ABOUT THIS TASK: Search the records below for the word "ltac". Pull out each line that has it.

Data excerpts:
----

(** * Round trip of frames *)

Definition settings_ok (order : list (Z * Z)) : Prop := Forall (λ x, 0 <= x.1 <= maxVarInt8 ∧ 0 <= x.2 <= maxVarInt8) order.
Fixpoint settings_bytes (order : list (Z * Z)) : list Z := match order with [] => [] | (a, b) :: order => varint a ++ varint b ++ settings_bytes order end.
Lemma settings_len_spec order : settings_ok order → len (settings_bytes order) < 2 ^ 64 → settings_len order = Ok (len (settings_bytes order)).
Proof.
  induction 1 as [|[a b] order [Ha Hb] Hok IH]; intros Hl; [done|]. cbn [settings_len settings_bytes fst snd] in *. rewrite !VarIntLen_varint by lia. cbn [mbind outcome_bind].
  rewrite !len_app in *. pose proof (varint_len a ltac:(lia)). pose proof (varint_len b ltac:(lia)). pose proof (len_nonneg (settings_bytes order)).
  rewrite IH by lia. cbn [mbind outcome_bind]. f_equal. unwrap. lia.
Qed.
Lemma write_settings_emits order : settings_ok order → emits (write_settings order) (settings_bytes order).
Proof.
  induction 1 as [|[a b] order [Ha Hb] Hok IH]; [apply emits_done|]. cbn [write_settings settings_bytes fst snd] in *.
  repeat (apply emits_then; [apply emits_WriteVarInt; lia|]). done.
Qed.
Lemma settings_length order : settings_ok order → (length order <= length (settings_bytes order))%nat.
Proof.
  induction 1 as [|[a b] order [Ha Hb] Hok IH]; [done|]. cbn [settings_bytes length fst snd] in *. rewrite !length_app. pose proof (varint_length a ltac:(lia)). lia.
Qed.
Lemma parse_settings_spec fuel order m : settings_ok order → NoDup (fst <$> order) → (∀ x, x ∈ order → m !! x.1 = None) → (length order <= fuel)%nat →
  parse_settings fuel m (settings_bytes order) = Ok (list_to_map order ∪ m, []).
Proof.
  revert fuel m. induction order as [|[a b] order IH]; intros fuel m Hok Hnd Hm Hf; [destruct fuel; cbn; by rewrite map_empty_union|].
  apply Forall_cons in Hok as [[Ha Hb] Hok]. apply NoDup_cons in Hnd as [Hna Hnd]. destruct fuel as [|fuel]; [cbn in Hf; lia|]. cbn [fst snd length settings_bytes] in *.
  destruct (varint a ++ varint b ++ settings_bytes order) as [|c l] eqn:E; [exfalso; by apply (varint_not_nil a _ (proj2 Ha)) in E|]. cbn [parse_settings]. rewrite <- E.
  unfold mbind, parser_bind. rewrite (reads_ReadVarInt a Ha), (reads_ReadVarInt b Hb). assert (m !! a = None) as -> by (apply (Hm (a, b)); left). rewrite IH; [|done|done| |lia].
  - cbn [list_to_map foldr uncurry fst snd]. rewrite <- insert_union_r by (apply not_elem_of_list_to_map_1; exact Hna). by rewrite insert_union_l.
  - intros x Hx. rewrite lookup_insert_ne; [apply Hm; by right|]. intros ->. apply Hna, list_elem_of_fmap. eauto.
Qed.
(** What is written for a frame. *)
Inductive written : h3frame → list Z → Prop :=
  | written_data l b : 0 <= l <= maxVarInt8 → run_writer (dataFrame_Write l) [] = Ok b → written (dataFrame l) b
  | written_headers l b : 0 <= l <= maxVarInt8 → run_writer (headersFrame_Write l) [] = Ok b → written (headersFrame l) b
  | written_settings m order b : order ≡ₚ map_to_list m → settings_ok order → len (settings_bytes order) <= 8 * 2 ^ 10 →
      run_writer (settingsFrame_Write order) [] = Ok b → written (settingsFrame m) b.
Lemma data_emits l : 0 <= l <= maxVarInt8 → emits (dataFrame_Write l) (varint 0 ++ varint l).
Proof. intros Hl. apply emits_then; apply emits_WriteVarInt; unfold maxVarInt8 in *; lia. Qed.
Lemma headers_emits l : 0 <= l <= maxVarInt8 → emits (headersFrame_Write l) (varint 1 ++ varint l).
Proof. intros Hl. apply emits_then; apply emits_WriteVarInt; unfold maxVarInt8 in *; lia. Qed.
Lemma settings_emits order : settings_ok order → len (settings_bytes order) <= 8 * 2 ^ 10 →
  emits (settingsFrame_Write order) (varint 4 ++ varint (len (settings_bytes order)) ++ settings_bytes order).
Proof.
  intros Hso Hl. pose proof (len_nonneg (settings_bytes order)). unfold settingsFrame_Write. rewrite settings_len_spec by (done || lia).
  apply emits_then; [apply emits_WriteVarInt; unfold maxVarInt8; lia|]. apply emits_then; [|by apply write_settings_emits]. apply emits_WriteVarInt. unfold maxVarInt8. lia.
Qed.
Definition frame_layout (f : h3frame) (t n : Z) (l : list Z) : Prop :=
  match f with
  | dataFrame k => t = 0 ∧ n = k ∧ l = []
  | headersFrame k => t = 1 ∧ n = k ∧ l = []
  | settingsFrame m => t = 4 ∧ n = len l ∧ n <= 8 * 2 ^ 10 ∧ ∃ order, order ≡ₚ map_to_list m ∧ settings_ok order ∧ l = settings_bytes order
  end.
Lemma written_layout f b : written f b → ∃ t n l, b = varint t ++ varint n ++ l ∧ 0 <= t <= maxVarInt8 ∧ 0 <= n <= maxVarInt8 ∧ frame_layout f t n l.
Proof.
  destruct 1 as [l b Hl E|l b Hl E|m order b Ho Hso Hl E].
  - rewrite (run_writer_emits _ _ _ (data_emits l Hl)) in E. injection E as <-. exists 0, l, []. rewrite app_nil_r. split; [done|]. split; [unfold maxVarInt8; lia|done].
  - rewrite (run_writer_emits _ _ _ (headers_emits l Hl)) in E. injection E as <-. exists 1, l, []. rewrite app_nil_r. split; [done|]. split; [unfold maxVarInt8; lia|done].
  - rewrite (run_writer_emits _ _ _ (settings_emits order Hso Hl)) in E. injection E as <-. pose proof (len_nonneg (settings_bytes order)).
    eexists 4, _, _. split; [reflexivity|]. split; [unfold maxVarInt8; lia|]. split; [unfold maxVarInt8; lia|]. cbn. eauto 8.
Qed.
Definition unknown (i : item) : Prop := match i with Unknown _ _ => True | _ => False end.
Lemma skip_unknown us s tail e j fuel : Forall item_ok us → Forall unknown us → tail ≠ [] →
  holds s (items_bytes us ++ tail) e j → (length us <= fuel)%nat → ∃ s', parse_next fuel s = parse_next (fuel - length us) s' ∧ holds s' tail e j.
Proof.
  revert fuel s. induction us as [|i us IH]; intros fuel s Hok Hu Ht Hs Hf; [exists s; by rewrite Nat.sub_0_r|]. destruct fuel as [|fuel]; [cbn in Hf; lia|].
  apply Forall_cons in Hok as [[Hl Hi] Hok]. apply Forall_cons in Hu as [Hu1 Hu]. destruct i as [| |t p]; [done|done|]. destruct Hi as (Hti & H0 & H1 & H4). cbn [item_payload] in *.
  rewrite items_cons in Hs. cbn [item_type item_payload] in Hs. rewrite <- !app_assoc in Hs. pose proof (len_nonneg p).
  destruct (start_read s t (len p) (p ++ items_bytes us ++ tail) e j Hti) as (s1 & s2 & E1 & E2 & Hs2); [lia|done|left; intros E; by repeat apply app_eq_nil in E as [_ E]|].
  destruct (discard_block s2 p _ e j Hs2) as (s3 & E3 & Hs3). destruct (IH fuel s3 Hok Hu Ht Hs3) as (s4 & E4 & Hs4); [cbn in Hf; lia|]. exists s4. split; [|done].
  cbn [parse_next length Nat.sub]. unfold mbind, SR_bind. rewrite E1, E2, !(proj2 (Z.eqb_neq t _)) by done. rewrite i64_small by (unfold maxVarInt8 in *; lia). by rewrite E3.
Qed.
Lemma items_length us : Forall item_ok us → (length us <= length (items_bytes us))%nat.
Proof.
  induction 1 as [|i l Hi Hok IH]; [done|]. rewrite items_cons, !length_app. cbn [length]. pose proof (varint_length (item_type i)) as Hv.
  destruct i as [p| |t p]; [change (item_type (Data p)) with 0 in *; unfold maxVarInt8 in *; lia|change (item_type EmptyHeaders) with 1 in *; unfold maxVarInt8 in *; lia|]. destruct Hi as (_ & ? & _). cbn [item_type] in *. lia.
Qed.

----

RESULT:
  rewrite !len_app in *. pose proof (varint_len a ltac:(lia)). pose proof (varint_len b ltac:(lia)). pose proof (len_nonneg (settings_bytes order)).
  induction 1 as [|[a b] order [Ha Hb] Hok IH]; [done|]. cbn [settings_bytes length fst snd] in *. rewrite !length_app. pose proof (varint_length a ltac:(lia)). lia.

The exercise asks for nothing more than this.